Ringfort, Kiltoom, Co. Westmeath
Co. Westmeath |
Ringforts
On the northern face of a ridge running northwest to southeast in County Westmeath, a ringfort sits in ordinary-looking pasture, most of its earthworks long since levelled into the ground.
What little remains is a faint arc of bank along the northeast to east edge, the ghost of what the Ordnance Survey once recorded as a sub-triangular enclosure with trees growing inside it. The OS Fair Plan, the detailed hand-drawn precursor to the printed Ordnance Survey maps, marked the site plainly as a fort, which is how ringforts, the circular or near-circular enclosed farmsteads of early medieval Ireland, typically appear in that record. Ringforts were the standard unit of rural settlement in Ireland roughly between the fifth and twelfth centuries, built by farming families as enclosed homesteads rather than as military fortifications, despite the name.

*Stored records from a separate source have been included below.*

(* ===== verification/IpcWake.v ===== *)
(** Waking up the threads of a process.

    What [try_resume_notification_wait] and the functions that queue a
    notification do: a sequence of deliveries, after which no thread is
    blocked while its process has a notification for it. *)
From S2P Require Import Prelude IdPool WasmValue Ffi Calls Vm ExtrinsicsApi Processes.
From S2P Require Import ProcessesFrame Extrinsics ExtrinsicsInv ExtrinsicsLocks Ipc IpcInv.

Section wake.
Context `{Rng} `{Wasmi} `{!HashIter Z} `{!HashIter (list Init.Byte.byte)} `{Extrinsics}.
Context `{!WasmiLaws} `{!WasmiMemoryLaws} `{!ExtrinsicsLaws}.
Local Abbreviation PX := (ProcessesCollectionExtrinsics (TPud := IpcProcess) (TTud := unit)).
Local Abbreviation thread_lock := (ThreadLock (TTud := unit)).
Implicit Types (s : PX) (t : thread_lock) (L : list thread_lock) (R : list Pid) (pid : Pid)
  (n : NotificationBuilder) (p : IpcProcess)
  (d : Thread (LocalThreadUserData (TTud := unit))).

(** Whether the threads that are inside an extrinsic are considered. *)
Context {deep : bool}.

(** * The view of the threads *)

(** A thread but for its lock: its state, its identifier and the value it is
    resumed with. *)
Definition summary d : LocalThreadState * ThreadId * option (option WasmValue) :=
  (state (th_user_data d), thread_id d, value_back d).

Definition look s (h : Pid * nat) : option (LocalThreadState * ThreadId * option (option WasmValue)) :=
  summary <$> ud (px_inner s) h.

Lemma look_ud s h st id v :
  look s h = Some (st, id, v) →
  ∃ d, ud (px_inner s) h = Some d ∧ state (th_user_data d) = st ∧ thread_id d = id.
Proof. intros (d & Hd & [= -> -> ->])%fmap_Some. eauto. Qed.

Lemma ud_look s h d : ud (px_inner s) h = Some d → look s h = Some (summary d).
Proof. unfold look. by intros ->. Qed.

Lemma look_proc s h v : look s h = Some v → is_Some (proc_of s h.1).
Proof.
  intros (d & Hd & _)%fmap_Some. apply ud_pl in Hd as [x Hx]. unfold proc_of. rewrite Hx. by eexists.
Qed.

(** Only locks and process handles were taken or dropped. *)
Definition same_but_handles s s' : Prop :=
  same_but_locks (px_inner s) (px_inner s') ∧ local_run_queue s' = local_run_queue s.

Lemma same_look s s' h : same_but_handles s s' → look s' h = look s h.
Proof. intros [(_ & Hu & _) _]. apply Hu. Qed.

Lemma same_proc s s' pid : same_but_handles s s' → proc_of s' pid = proc_of s pid.
Proof. intros [Hs _]. by apply same_but_locks_proc. Qed.

(** * Deliveries *)

(** One waiting thread of [pid] is given what the queue has for it. *)
Definition wake_at pid (i : nat) s s' : Prop :=
  ∃ d d' p queue', ud (px_inner s) (pid, i) = Some d ∧ is_waiting (state (th_user_data d)) ∧
    proc_of s pid = Some p ∧ thread_id d' = thread_id d ∧
    delivered (st_ids (state (th_user_data d))) (notifications_queue p) d d' queue'
      (local_run_queue s) (local_run_queue s') ∧
    frame (px_inner s) (px_inner s') ∧
    (∀ h, look s' h = if decide (h = (pid, i)) then Some (summary d') else look s h) ∧
    (∀ pid', proc_of s' pid'
       = if decide (pid' = pid) then Some (with_notifications queue' p) else proc_of s pid').

Definition wake pid s s' : Prop := same_but_handles s s' ∨ ∃ i, wake_at pid i s s'.

(** A thread that may stay where it is: if it asked for notifications, it is
    ready to wait and none of those in the queue is for it; if it is inside an
    extrinsic that waits for an answer, and those are considered, the answer is
    not in the queue. *)
Definition quiet_thread p (st : LocalThreadState) : Prop :=
  match st with
  | St_NotificationWait wait => block wait = true ∧
      Forall (λ n, notif_id n ∉ notifs_ids wait) (notifications_queue p)
  | OtherExtrinsicWait _ mid => deep = true → Forall (λ n, notif_id n ≠ mid) (notifications_queue p)
  | _ => True
  end.

(** The threads, but for those of identifiers [E]. *)
Definition quiet_but (E : ThreadId → Prop) s : Prop :=
  ∀ h st id v p, look s h = Some (st, id, v) → proc_of s h.1 = Some p → E id ∨ quiet_thread p st.

(** The data of a process; nothing ever fills the lists. *)
Definition proc_ok p : Prop :=
  Forall notif_ok (notifications_queue p) ∧ registered_interfaces p = [] ∧
  emitted_messages p = [] ∧ pr_messages_to_answer p = [].

Definition procs_ok s : Prop := ∀ pid p, proc_of s pid = Some p → proc_ok p.

(** What a delivery leaves in the queue, and the thread it leaves. *)
Lemma delivered_queue ids queue d d' queue' rq rq' :
  delivered ids queue d d' queue' rq rq' → queue' `sublist_of` queue.
Proof.
  unfold delivered. destruct (first_match ids queue) as [[i j]|].
  - intros (n & n' & _ & _ & Hd). case_decide; destruct Hd as [-> _]; [apply sublist_delete|done].
  - by intros [-> _].
Qed.

Lemma delivered_emitting ids queue d d' queue' rq rq' :
  is_waiting (state (th_user_data d)) → delivered ids queue d d' queue' rq rq' →
  ¬ is_emitting (state (th_user_data d')).
Proof.
  unfold delivered. intros Hw. destruct (first_match _ _) as [[i j]|].
  - intros (n & n' & _ & _ & Hd). case_decide; [|destruct Hd as (_ & _ & -> & _); by intros []].
    destruct Hd as [_ Hd]. unfold notified in Hd. destruct (state (th_user_data d)); try done.
    + destruct Hd as [(? & ? & ->) _]. by intros [].
    + destruct Hd as [-> _]. by intros [].
  - intros (_ & _ & Hd). destruct (st_blocks _); destruct Hd as [-> _]; [|by intros []].
    destruct (state (th_user_data d)); try done; by intros [].
Qed.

The site is set into a landscape that still carries clear signs of its early medieval character. A castle lies roughly 520 metres to the east, and a church with its associated graveyard sits about 400 metres to the west, suggesting this particular ridge was a focal point for settlement and religious life over several centuries. The ringfort itself is now most legible not from the ground but from the air. A Digital Globe aerial photograph taken in November 2011 shows the buried remains as a cropmark, the kind of faint discolouration in vegetation or soil that reveals the outline of buried features when seen from above, particularly in dry conditions or low winter light. Where the bank has been levelled and ploughed over, the soil above former ditches and earthworks retains slightly different moisture levels, producing the differential growth that the camera catches even when nothing is visible underfoot.